Qui aurait crû qu’un film mettant en vedette Aubrey Plaza, une actrice connue pour ses idées parfois tordues, ne serait pas lui-même étrange, surprenant, voire dérangeant? Véritable plongée déstabilisante dans une psyché qui l’est tout autant, Black Bear vient autant décontenancer le public qu’il le laisse un peu sur sa faim.
Dans une magnifique maison sise quelque part dans les montagnes Adirondack, Plaza, qui joue une jeune cinéaste à la recherche d’inspiration pour son prochain film, est hébergé par un couple qui a fui la ville et, semble-t-il, les problèmes qui y sont rattachés.

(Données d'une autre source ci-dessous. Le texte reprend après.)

Lemma strip_idempotent s : strip (strip s) = strip s.
Proof.
  unfold strip, strip_chars.
  pose proof (lstrip_chars_head is_space s) as Hhead.
  destruct (lstrip_chars is_space s) as [|c t]; [done|].
  simpl. rewrite Hhead, andb_false_r. simpl. rewrite Hhead.
  pose proof (rstrip_chars_idempotent is_space (String c t)) as Hr.
  simpl in Hr. by rewrite Hhead, andb_false_r in Hr.
Qed.

Lemma startswith_app (a b c : string) :
  startswith (a +:+ b) (a +:+ c) = startswith b c.
Proof.
  unfold startswith. induction a as [|x a IH]; [done|].
  rewrite !StrFacts.append_cons. simpl.
  by destruct (ascii_dec x x).
Qed.

Lemma startswith_self_app (a b : string) : startswith (a +:+ b) a = true.
Proof.
  unfold startswith. induction a as [|x a IH]; [by destruct b|].
  rewrite StrFacts.append_cons. simpl. by destruct (ascii_dec x x).
Qed.

Lemma startswith_nil (t : string) :
  t <> EmptyString -> startswith EmptyString t = false.
Proof. by destruct t. Qed.

Lemma startswith_iff (s p : string) :
  startswith s p = true <-> exists t, s = p +:+ t.
Proof.
  unfold startswith. revert s. induction p as [|c p IH]; intros s.
  - split; [by exists s | by destruct s].
  - destruct s as [|d s]; simpl.
    + split; [done | by intros [t Ht]].
    + destruct (ascii_dec c d) as [->|Hne].
      * rewrite IH. split; intros [t Ht]; exists t.
        -- by rewrite StrFacts.append_cons, <- Ht.
        -- rewrite StrFacts.append_cons in Ht. by injection Ht.
      * split; [done|]. intros [t Ht].
        rewrite StrFacts.append_cons in Ht. by injection Ht.
Qed.

Lemma lstrip_suffix p s :
  exists pre, s = pre +:+ lstrip_chars p s /\ all_chars p pre = true.
Proof.
  induction s as [|c s (pre & IH & Hpre)]; simpl.
  - by exists EmptyString.
  - destruct (p c) eqn:Hc.
    + exists (String c pre). rewrite StrFacts.append_cons, <- IH.
      simpl. by rewrite Hc.
    + by exists EmptyString.
Qed.
(** * obesity-predictor: preprocessing consistency and model comparison

    A shallow embedding of
      - [core/preprocessing/base_preprocessor.py],
        [core/preprocessing/train_preprocessor.py],
        [core/preprocessing/inference_preprocessor.py],
      - [core/model/evaluator.py], [core/model/comparator.py],
      - [core/pipeline/inference_pipeline.py],
        [core/validation/schema_validator.py],
        [core/validation/drift_detector.py],
        [api/routers/prediction_router.py], [config/settings.py],
      - [core/model/registry.py] ([get_latest_version]),
        [core/data/loader.py] ([load_data], [get_data]),
    together with the parts of pandas, scikit-learn, joblib and the Python
    builtins that these files call.

    Conventions.
      - Python objects that are mutated through a reference (the DataFrame
        handed to [fit]/[transform], the files written by joblib, the log
        sink) live in a [World]; a method is a function of its receiver
        [self] and of the world that returns both, updated, with either the
        returned value or the raised exception.  Updates made before an
        exception is raised are kept, as in Python.
      - A float64 is a rational, an infinity or NaN: rounding, overflow and
        the sign of zero are not modelled, so that a sum, a product or a
        quotient is the exact one where float64 gives the nearest double
        (or, for extreme operands, an infinity or 0).  Where a statement
        gives the value of a computed number, it is the value of the exact
        arithmetic.  An int64 is a [Z], with the wrap-around written where
        numpy wraps.
      - A DataFrame is the ordered list of its labelled columns.  The model
        covers the dtypes int64, float64, object (holding [str], or a
        missing value) and category; the row index is left out.
        Arithmetic on an object or category column raises [TypeError]
        (object columns that hold numbers are outside the model).
      - joblib can write to every path; reading a path that was never
        written raises [FileNotFoundError].
      - The texts of the errors raised by pandas, scikit-learn and the
        builtins follow CPython 3.11 and are approximate; the statements
        rely on the exception classes.
      - A trainer is a model state with its [train] and [predict]; the
        trained model that [compare] leaves in the caller's mapping is not
        tracked.
      - What lies outside the program is a parameter of the definition that
        uses it: the conversions of pydantic, the [predict] of a model
        read from a file, the report of Evidently, the answer of the
        MLflow client, [pd.read_csv]. *)

From Stdlib Require Import ZArith QArith Qabs Lqa String Ascii List Lia.
From stdpp Require Import base tactics option list gmap strings pretty.

Set Warnings "-register-all,-clear-no-such-hyp".

(** ** Exceptions *)

(** A raised exception: the name of its class and its argument. *)
Record exn := Exn { exn_class : string; exn_arg : string }.

Definition RuntimeError (msg : string) : exn := Exn "RuntimeError" msg.
Definition KeyError (key : string) : exn := Exn "KeyError" key.
Definition TypeError (msg : string) : exn := Exn "TypeError" msg.
Definition ValueError (msg : string) : exn := Exn "ValueError" msg.
Definition AttributeError (msg : string) : exn := Exn "AttributeError" msg.
Definition FileNotFoundError (path : string) : exn := Exn "FileNotFoundError" path.
(** [sklearn.exceptions.NotFittedError], raised by scikit-learn estimators. *)
Definition sklearn_NotFittedError (msg : string) : exn := Exn "NotFittedError" msg.

(** [inl e]: the call raised [e]; [inr a]: it returned [a]. *)
Definition result (A : Type) : Type := (exn + A)%type.

Definition rbind {A B} (r : result A) (k : A → result B) : result B :=
  match r with
  | inl e => inl e
  | inr a => k a
  end.

Definition raises {A} (r : result A) (cls : string) : Prop :=
  ∃ e, r = inl e ∧ exn_class e = cls.

Definition returns {A} (r : result A) : Prop := ∃ a, r = inr a.

(** ** float64 and int64 *)

Inductive float := Fin (q : Q) | Inf (neg : bool) | NaN.

Definition Qltb (x y : Q) : bool := negb (Qle_bool y x).

Definition of_int (z : Z) : float := Fin (inject_Z z).

Definition fneg_sign (x : Q) : bool := Qltb x 0.

Definition fmul (a b : float) : float :=
  match a, b with
  | NaN, _ | _, NaN => NaN
  | Fin x, Fin y => Fin (x * y)
  | Inf s, Inf t => Inf (xorb s t)
  | Inf s, Fin y | Fin y, Inf s =>
      if Qeq_bool y 0 then NaN else Inf (xorb s (fneg_sign y))
  end.

Definition fsub (a b : float) : float :=
  match a, b with
  | NaN, _ | _, NaN => NaN
  | Fin x, Fin y => Fin (x - y)
  | Inf s, Inf t => if Bool.eqb s t then NaN else Inf s
  | Inf s, Fin _ => Inf s
  | Fin _, Inf t => Inf (negb t)
  end.

(** IEEE division: [x / 0] is an infinity and [0 / 0] is NaN, nothing is
    raised.  On rationals the product and the quotient are exact; float64
    rounds them, and overflows or underflows on extreme operands. *)
Definition fdiv (a b : float) : float :=
  match a, b with
  | NaN, _ | _, NaN => NaN
  | Inf _, Inf _ => NaN
  | Inf s, Fin y => Inf (xorb s (fneg_sign y))
  | Fin _, Inf _ => Fin 0
  | Fin x, Fin y =>
      if Qeq_bool y 0
      then (if Qeq_bool x 0 then NaN else Inf (fneg_sign x))
      else Fin (x / y)
  end.

Definition is_inf (a : float) : bool :=
  match a with Inf _ => true | _ => false end.

(** Python's [a > b] on floats: false as soon as one side is NaN. *)
Definition fgt (a b : float) : bool :=
  match a, b with
  | NaN, _ | _, NaN => false
  | Fin x, Fin y => Qltb y x
  | Inf s, Inf t => negb s && t
  | Inf s, Fin _ => negb s
  | Fin _, Inf t => t
  end.

(** Square root of a non-negative rational, to 64 fractional bits; exact on
    the squares of rationals. *)
Definition Qsqrt (q : Q) : Q :=
  let n := Qnum q in
  let d := Zpos (Qden q) in
  Qmake (Z.sqrt (n * d * 4 ^ 64)) (Z.to_pos (d * 2 ^ 64)).

(** Two's complement wrap-around of int64 arithmetic. *)
Definition wrap64 (z : Z) : Z := ((z + 2 ^ 63) mod 2 ^ 64 - 2 ^ 63)%Z.

(** ** Ordered association lists

    The columns of a DataFrame and the items of a [dict] are kept in
    insertion order: assigning to a key that is there replaces the value
    where it stands, assigning to a new key appends. *)

Fixpoint assoc_lookup {K V} `{EqDecision K} (l : list (K * V)) (k : K) : option V :=
  match l with
  | [] => None
  | (k', v) :: rest => if decide (k' = k) then Some v else assoc_lookup rest k
  end.

Fixpoint assoc_set {K V} `{EqDecision K} (l : list (K * V)) (k : K) (v : V) : list (K * V) :=
  match l with
  | [] => [(k, v)]
  | (k', v') :: rest =>
      if decide (k' = k) then (k', v) :: rest else (k', v') :: assoc_set rest k v
  end.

Rapidement, cependant, ces problèmes semblent remonter à la surface. Devant une Aubrey Plaza stupéfiée, ou plutôt discrètement amusée, le couple se déchire. L’homme veut-il vraiment de l’enfant qu’attend le couple? La femme est-elle vraiment heureuse avec celui qu’elle qualifie de « cochon misogyne »? Pire encore, Plaza encourage-t-elle cette lente destruction?
Aux premiers échanges, on pourrait croire qu’il s’agit d’un film calqué sur le vaudeville, tant les déclarations peuvent paraître monstrueuses, voire gigantesquement exagérées. Mais si tel est le cas, n’aurions-nous pas plutôt affaire à une comédie? Pourtant, ici, on s’enfonce peu à peu dans le drame, et à défaut d’avoir un amour particulièrement vorace pour l’humour noir, on trouvera bien peu à rire dans ces échanges, malgré leur côté incroyable.
La jeune réalisatrice et scénariste est-elle en train d’imaginer, tout simplement, comment se déroulerait son prochain film? Et quid de cet ours noir, qui revient à quelques occasions au cours du film, et qui donne vraisemblablement son nom à l’entièreté de l’oeuvre?
Autant responsable du scénario que de la réalisation de ce long-métrage, Lawrence Michael Levine, dont le parcours professionnel semble justement consister en des projets relativement similaires, où la comédie et le drame s’entrelacent, propose ici une aventure cinématographique qui détonne avec les propositions habituelles. Bien entendu, nous traversons une époque franchement différente, un moment dans le temps où des films comme Black Bear, qui seraient généralement confinés aux petits festivals, ont ici l’occasion d’obtenir davantage de visibilité.
Après tout, les grands studios font la course pour reporter leurs projets, ce qui laisse amplement d’espace aux films plus audacieux, fort heureusement. Et Black Bear fait certainement partie de cette courte liste de longs-métrages qui tentent de casser le moule traditionnel.
Loin d’être parfait, le film n’en est pas moins délicieusement étrange et assez déstabilisant pour nous sortir de cette torpeur provoquée par la pandémie. Un fait d’armes assez rare pour qu’il en soit fait mention.